Search the data below for the word "else" and copy each line that holds it.

'''

Definition track_unlessFailed {A} (t : Z) (w : World) (k : World * result Z A) : option (World * result Z A) :=
  x ← theTrack t w;
  Some (match loadDeferredError (t_stores x) (t_seen x) with Some err => (w, Err err) | None => k end).
Definition track_setTrackAlias (t alias : Z) (w : World) :=
  track_unlessFailed t w (add (OnTrack t (TSetTrackAlias alias)) w, Ok tt).
(** [CrossExecSubgroupFilter::create]: a filter with its guard and the reference
    that the source gets. *)
Definition track_newSubgroup : Filter := mkFilter true true true [] 0 None None 0 0 0 None.
Definition track_beginSubgroup (t groupID subgroupID priority options : Z) (w : World) :=
  let f := nextId w in
  let w' := bump (set_filters (<[f := track_newSubgroup]> (filters w)) w) in
  track_unlessFailed t w (add (BeginSubgroup t f groupID subgroupID priority options) w', Ok f).
Definition track_awaitStreamCredit (t : Z) (w : World) := track_unlessFailed t w (w, Ok tt).
Definition track_objectStream (t header : Z) (payload : Buffers) (lastInGroup : bool) (w : World) :=
  track_unlessFailed t w (add (OnTrack t (TObjectStream header payload lastInGroup)) w, Ok tt).
Definition track_datagram (t header : Z) (payload : Buffers) (lastInGroup : bool) (w : World) :=
  track_unlessFailed t w (add (OnTrack t (TDatagram header payload lastInGroup)) w, Ok tt).
Definition track_publishDone (t pubDone : Z) (w : World) : option World :=
  _ ← theTrack t w; Some (add (OnTrack t (TPublishDone pubDone)) w).
(** On the executor, which sees every store: the consumer to ask, or an error. *)
Definition track_beginFill (t : Z) (w : World) : option (result Z Z) :=
  x ← theTrack t w;
  Some (match loadDeferredError (t_stores x) (length (t_stores x)) with
        | Some err => Err err
        | None => match t_downstream_ x with Some d => Ok d | None => Err WRITE_ERROR end
        end).
End track.
Lemma holdsFilter_Some f w :
  inv w -> holdsFilter f w = true -> exists x, filters w !! f = Some x /\ source x = true /\ theFilter f w = Some x.
Proof.
  unfold holdsFilter, theFilter. intros I. destruct (filters w !! f) as [x|] eqn:E; [|done]. intros Hs.
  exists x. split_and!; [done..|]. cbn. rewrite (fi_alive _ _ _ _ _ (inv_filter _ I _ _ E)). unfold held.
  by rewrite Hs, orb_true_r.
Qed.

(** A call is refused, which may let the guard go, or goes on. *)
Lemma unlessFailed_safe {A} f w (k : Filter -> World * result Z A) :
  inv w -> mayCall f w = true ->
  (forall x, filters w !! f = Some x -> source x = true ->
     existsb (deactivates f) (mine f (ran w) ++ mine f (queue w)) = false ->
     loadDeferredError (stores x) (seen x) = None -> inv (k x).1) ->
  exists w' r, unlessFailed f w k = Some (w', r) /\ inv w'.
Proof.
  intros I [Hh He]%andb_prop Hk. destruct (holdsFilter_Some f w I Hh) as (x & Hx & Hs & Ht).
  apply negb_true_iff in He. unfold unlessFailed. rewrite Ht. cbn.
  destruct (loadDeferredError _ _) as [c|] eqn:El.
  - unfold enqueueDeactivate. rewrite Ht, He. cbn. do 2 eexists. split; [done|]. case_test; [|done].
    rewrite ended_mine in He.
    eapply (inv_change w f x (set_selfGuard false x) [GuardOf f]); try done.
    + apply Forall_singleton. cbn. by rewrite Z.eqb_refl.
    + eapply finv_deactivate; try done. by apply inv_filter.
    + cbn. by apply alter_known.
  - rewrite ended_mine in He. specialize (Hk x Hx Hs He El). destruct (k x) as [w' r]. eauto.
Qed.

(** A call that is posted, whatever it does to the bookkeeping of bytes. *)
Lemma inv_post_call w f x x' l w' :
  inv w -> filters w !! f = Some x -> source x = true ->
  existsb (deactivates f) (mine f (ran w) ++ mine f (queue w)) = false ->
  loadDeferredError (stores x) (seen x) = None -> carries f l = true ->
  (forall R Q M, finv f x R Q M -> finv f x' R Q M) ->
  filters w' = <[f := x']> (filters w) -> tracks w' = tracks w -> queue w' = queue w ++ [l] -> ran w' = ran w ->
  made w' = made w -> nextId w <= nextId w' -> inv w'.
Proof.
  intros I Hx Hs He Hl Hc Hx' Ef Et Eq Er Em En. eapply (inv_change w f x x' [l]); try done.
  - apply Forall_singleton. split; [by apply carries_about|]. intros t. unfold carries in Hc. destruct l; cbn in Hc; try done; by rewrite andb_false_r in Hc.
  - apply Hx'. apply finv_post; try done. by apply inv_filter.
Qed.

Lemma outcome_safe {A} (m : option (World * A)) :
  (exists w' r, m = Some (w', r) /\ inv w') -> exists w', outcome m = Some w' /\ inv w'.
Proof. intros (w' & r & -> & I). by exists w'. Qed.

(** Where an update of a filter that is there ends up. *)
Ltac known Hx :=
  cbn; rewrite ?(alter_known _ _ _ _ Hx); try (erewrite alter_known by (apply lookup_insert_eq));
  rewrite ?insert_insert_eq; first [done | by rewrite insert_id].
Ltac posts I Hx Hs He Hl :=
  eapply (inv_post_call _ _ _ _ _ _ I Hx Hs He Hl);
  [ | | known Hx | reflexivity | reflexivity | reflexivity | reflexivity | cbn; lia ];
  [ unfold carries; cbn; by rewrite Z.eqb_refl
  | let J := fresh in intros ? ? ? J; repeat first [exact J | apply finv_queued | apply finv_remaining] ].

Lemma subgroupCall_safe f c w :
  inv w -> allowed (SubgroupCalls f c) w = true -> exists w', subgroupCall f c w = Some w' /\ inv w'.
Proof.
  intros I Ha. destruct c; cbn [subgroupCall].
  7: { destruct (holdsFilter_Some f w I Ha) as (x & Hx & Hs & Ht). unfold reset_subgroup, resetWith. rewrite Ht. cbn.
       eexists. split; [done|].
       eapply (inv_change w f x _ [OnSubgroup f (SReset error)]); try done; [| |known Hx].
       - apply Forall_singleton. cbn. by rewrite Z.eqb_refl.
       - apply finv_reset; [by apply inv_filter|done|]. unfold resets. cbn. by rewrite Z.eqb_refl. }
  all: apply outcome_safe, unlessFailed_safe; [done..|]; intros x Hx Hs He Hl; try (destruct (consumeBytes _ _));
    cbn [fst]; posts I Hx Hs He Hl.
Qed.
Lemma cross_exec_delivery_witness :
  length (sourceCalls twoStreams newWorld) = 5%nat /\
  map fst (made (worldAfter twoStreams)) `sublist_of` sourceCalls twoStreams newWorld /\
  forall f x, filters (worldAfter twoStreams) !! f = Some x ->
    let calls := List.filter (carries f) (sourceCalls twoStreams newWorld) in
    reached f (worldAfter twoStreams) `prefix_of` calls /\
    match closedWith x with
    | None => calls = reached f (worldAfter twoStreams) ++ waiting f (worldAfter twoStreams)
    | Some code => code ∈ stores x
    end.
Proof. split; [vm_compute; reflexivity|]. apply (cross_exec_delivery twoStreams); vm_compute; reflexivity. Defined.

(** A fetch with one object and its last one waiting. *)
Definition finWaits : list XEvent :=
  [NewFetch 300; FetchCalls 0 (FObject 7 0 0 (Some [Byte.x01; Byte.x02]) 0 false false);
   FetchCalls 0 (FObject 7 0 1 (Some [Byte.x03]) 0 true false)].
Lemma executor_drains_witness : exists w', run (map Runs allAccept) (worldAfter twoStreams) = Some w' /\ queue w' = [].
Proof. apply (executor_drains twoStreams); [vm_compute; reflexivity..|]. apply Nat.leb_le. vm_compute. reflexivity. Defined.
Lemma closed_source_told_witness :
  exists w', fetch_awaitReadyToConsume 0 (worldAfter refusedFetch) = Some (w', Err 1) /\
    fetch_endOfFetch 0 (worldAfter refusedFetch) = Some (w', Err 1) /\ selfGuard_ <$> filters w' !! 0 = Some false.
Proof.
  assert (H1 : follows refusedFetch newWorld = true) by (vm_compute; reflexivity).
  assert (H2 : run refusedFetch newWorld = Some (worldAfter refusedFetch)) by (vm_compute; reflexivity).
  assert (H3 : totalBytes refusedFetch < u64_modulus) by (vm_compute; reflexivity).
  set (x := default track_newSubgroup (filters (worldAfter refusedFetch) !! 0)).
  destruct (proj1 (closed_source_told refusedFetch (worldAfter refusedFetch) H1 H3 H2) 0 x 1) as (w' & H4);
    [vm_compute; reflexivity..|done|vm_compute; reflexivity|].
  exists w'. tauto.
Defined.
(** * MedAssist: diagnosis resolver, record gateway and snapshot store

    A shallow embedding of the TypeScript sources of MedAssist:
    - client: [offlineCache], [isOnline], [diagnoseOffline] (lib/offline.ts)
      and the [analyzeMutation] of pages/DiagnosisPage.tsx;
    - server: the [POST /api/diagnose] handler (server/routes.ts), the
      zod [symptomAnalysisSchema] (shared/schema.ts) and [SqliteStorage]
      (server/storage.ts) over the tables of server/db.ts. *)

From Stdlib Require Import QArith Lqa ZArith Sorting.Permutation Sorting.Sorted.
From stdpp Require Import base list gmap strings pretty.

Set Warnings "-register-all".
Open Scope string_scope.
Open Scope list_scope.

(* ------------------------------------------------------------------ *)
(** ** JavaScript values and JSON *)

(** Runtime JavaScript values that the code handles.  Numbers are kept as
    rationals (the code only compares and subtracts them); a [Date] is kept
    by its ISO text. *)
Inductive jsval :=
| VUndefined
| VNull
| VBool (b : bool)
| VNum (q : Q)
| VStr (s : string)
| VArr (xs : list jsval)
| VObj (kvs : list (string * jsval))
| VDate (iso : string).

(** JSON texts, represented by the tree they encode: [JSON.parse] of the
    text that [JSON.stringify] writes gives back exactly this tree. *)
Inductive json :=
| JNull
| JBool (b : bool)
| JNum (q : Q)
| JStr (s : string)
| JArr (xs : list json)
| JObj (kvs : list (string * json)).

(** [JSON.stringify]: [undefined] gives no text at all; [Date]s go through
    [toJSON] (their ISO text); [undefined] array slots become [null];
    object keys whose value is [undefined] are dropped. *)
Fixpoint stringify (v : jsval) : option json :=
  match v with
  | VUndefined => None
  | VNull => Some JNull
  | VBool b => Some (JBool b)
  | VNum q => Some (JNum q)
  | VStr s => Some (JStr s)
  | VDate iso => Some (JStr iso)
  | VArr xs =>
      Some (JArr ((fix go (l : list jsval) : list json :=
                     match l with
                     | [] => []
                     | x :: l' =>
                         match stringify x with
                         | Some j => j
                         | None => JNull
                         end :: go l'
                     end) xs))
  | VObj kvs =>
      Some (JObj ((fix go (l : list (string * jsval)) : list (string * json) :=
                     match l with
                     | [] => []
                     | (k, x) :: l' =>
                         match stringify x with
                         | Some j => (k, j) :: go l'
                         | None => go l'
                         end
                     end) kvs))
  end.

(** [JSON.parse] of a JSON text. *)
Fixpoint parse (j : json) : jsval :=
  match j with
  | JNull => VNull
  | JBool b => VBool b
  | JNum q => VNum q
  | JStr s => VStr s
  | JArr xs => VArr (map parse xs)
  | JObj kvs => VObj (map (fun '(k, x) => (k, parse x)) kvs)
  end.

(** Property read [o.k]; a missing property reads as [undefined]. *)
Fixpoint get_prop (kvs : list (string * jsval)) (k : string) : jsval :=
  match kvs with
  | [] => VUndefined
  | (k', x) :: kvs' => if String.eqb k k' then x else get_prop kvs' k
  end.

Definition prop (v : jsval) (k : string) : jsval :=
  match v with
  | VObj kvs => get_prop kvs k
  | _ => VUndefined
  end.
(** The three stages before the summary, for the statements below: the
    stage that fails with its error, or the frame all three yield. *)
Inductive stageFails (responseString : string) (query : Query)
  : error -> error -> Prop :=
| parseFails newFrame e :
    CsvStringToFrame (csvText responseString query) (csvFramerOptions query)
    = (newFrame, Some e) ->
    stageFails responseString query e e
| computedColumnsFail newFrame frame e :
    CsvStringToFrame (csvText responseString query) (csvFramerOptions query)
    = (newFrame, None) ->
    GetFrameWithComputedColumns (parsedFrame query newFrame)
      (ComputedColumns query) = (frame, Some e) ->
    stageFails responseString query e e
| filterFails newFrame frame frame' e :
    CsvStringToFrame (csvText responseString query) (csvFramerOptions query)
    = (newFrame, None) ->
    GetFrameWithComputedColumns (parsedFrame query newFrame)
      (ComputedColumns query) = (frame, None) ->
    ApplyFilter frame (FilterExpression query) = (frame', Some e) ->
    stageFails responseString query e
      (wrapError ("error applying filter. " +:+ Error e) e).

Inductive stagesYield (responseString : string) (query : Query)
  : Frame -> Prop :=
| allStages newFrame frame frame' :
    CsvStringToFrame (csvText responseString query) (csvFramerOptions query)
    = (newFrame, None) ->
    GetFrameWithComputedColumns (parsedFrame query newFrame)
      (ComputedColumns query) = (frame, None) ->
    ApplyFilter frame (FilterExpression query) = (frame', None) ->
    stagesYield responseString query frame'.

End Pipeline.

End Infinity.

(** ** pkg/cloudwatch/clients/metrics.go *)

(** The decimal text of a non-negative [int], as the run-time prints it
    in its messages. *)
Definition decimal (n : nat) : string :=
  NilZero.string_of_uint (Nat.to_uint n).

Module Clients.
Import Go.

Section MetricsClient.
(** [*cloudwatch.Metric] and [*cloudwatch.ListMetricsOutput]. *)
Variable Metric : Type.
Variable ListMetricsOutput : Type.
(** [page.OwningAccounts], a [[]*string]. *)
Variable OwningAccounts : ListMetricsOutput -> list (option string).
(** [awsutil.ValuesAtPath(page, "Metrics")]; every value it yields for
    that path has the dynamic type [*cloudwatch.Metric]. *)
Variable ValuesAtPath_Metrics : ListMetricsOutput -> error + list Metric.

(** [resources.MetricResponse], the two fields that are written. *)
Record MetricResponse : Type := mkMetricResponse {
  ResponseMetric : Metric;
  AccountId : option string
}.

(** The loop over the metrics of one page, from the index [idx] on. *)
Fixpoint appendMetrics (owningAccounts : list (option string))
    (includeLinkedAccounts : bool) (idx : nat) (metrics : list Metric)
    (cloudWatchMetrics : list MetricResponse) : result (list MetricResponse) :=
  match metrics with
  | [] => Ok cloudWatchMetrics
  | metric :: rest =>
      if (idx <=? length owningAccounts)%nat && includeLinkedAccounts
      then
        match owningAccounts !! idx with
        | Some account =>
            appendMetrics owningAccounts includeLinkedAccounts (S idx) rest
              (cloudWatchMetrics ++ [mkMetricResponse metric account])
        | None =>
            Panic ("index out of range [" +:+ decimal idx +:+ "] with length "
                   +:+ decimal (length owningAccounts))
        end
      else
        appendMetrics owningAccounts includeLinkedAccounts (S idx) rest
          (cloudWatchMetrics ++ [mkMetricResponse metric None])
  end.

(** The function handed to [ListMetricsPages].  It captures
    [cloudWatchMetrics] and [pageNum]; the model passes them in and out
    together with the returned boolean.  [includeLinkedAccounts] is
    [params.IncludeLinkedAccounts], nil when [None]. *)
Definition pageFn (includeLinkedAccounts : option bool)
    (state : list MetricResponse * Z) (page : ListMetricsOutput)
    (lastPage : bool) : result (list MetricResponse * Z * bool) :=
  let '(cloudWatchMetrics, pageNum) := state in
  let pageNum := (pageNum + 1)%Z in
  cloudWatchMetrics ←
    match ValuesAtPath_Metrics page with
    | inr metrics =>
        appendMetrics (OwningAccounts page)
          (default false includeLinkedAccounts) 0 metrics cloudWatchMetrics
    | inl _ => Ok cloudWatchMetrics
    end;
  Ok (cloudWatchMetrics, pageNum, negb lastPage && (pageNum <? 1000)%Z).

(** [ListMetricsPages] is a method of the interface embedded in the
    client.  A provider is modelled by the pages it has to deliver, each
    with its [lastPage] flag, and by the error it returns at the end; as
    the paginators of the SDK do, it calls the function on one page after
    the other until the function returns false. *)
Fixpoint ListMetricsPages {State : Type}
    (pages : list (ListMetricsOutput * bool))
    (fn : State -> ListMetricsOutput -> bool -> result (State * bool))
    (state : State) : result State :=
  match pages with
  | [] => Ok state
  | (page, lastPage) :: rest =>
      match fn state page lastPage with
      | Ok (state', more) =>
          if more then ListMetricsPages rest fn state' else Ok state'
      | Err e => Err e
      | Panic msg => Panic msg
      end
  end.

Definition ListMetricsWithPageLimit
    (pages : list (ListMetricsOutput * bool)) (providerError : option error)
    (includeLinkedAccounts : option bool)
  : result (list MetricResponse * option error) :=
  state ← ListMetricsPages pages (pageFn includeLinkedAccounts) ([], 0%Z);
  Ok (state.1, providerError).
End MetricsClient.

End Clients.

(** The package [metricutil] of the same file. *)
Module Metricutil.
Import Go.

(** What the loop of [SanitizeLabelName] writes for the byte [b] at the
    index [i].  The loop ranges over runes; a rune outside ASCII, or the
    replacement rune of an invalid byte, passes none of the tests, so that
    each of its bytes is dropped, and an ASCII rune is one byte, whose
    index is 0 only at the start of the name. *)
Definition written (i : nat) (b : ascii) : option ascii :=
  if Regexp.between 97 122 b || Regexp.between 65 90 b || Ascii.eqb b "_"
     || (Regexp.between 48 57 b && (0 <? i)%nat)
  then Some b
  else if Ascii.eqb b " " then Some "_"%char
  else None.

'''

### Response
  | (k', x) :: kvs' => if String.eqb k k' then x else get_prop kvs' k
      else
          if more then ListMetricsPages rest fn state' else Ok state'
  else if Ascii.eqb b " " then Some "_"%char
  else None.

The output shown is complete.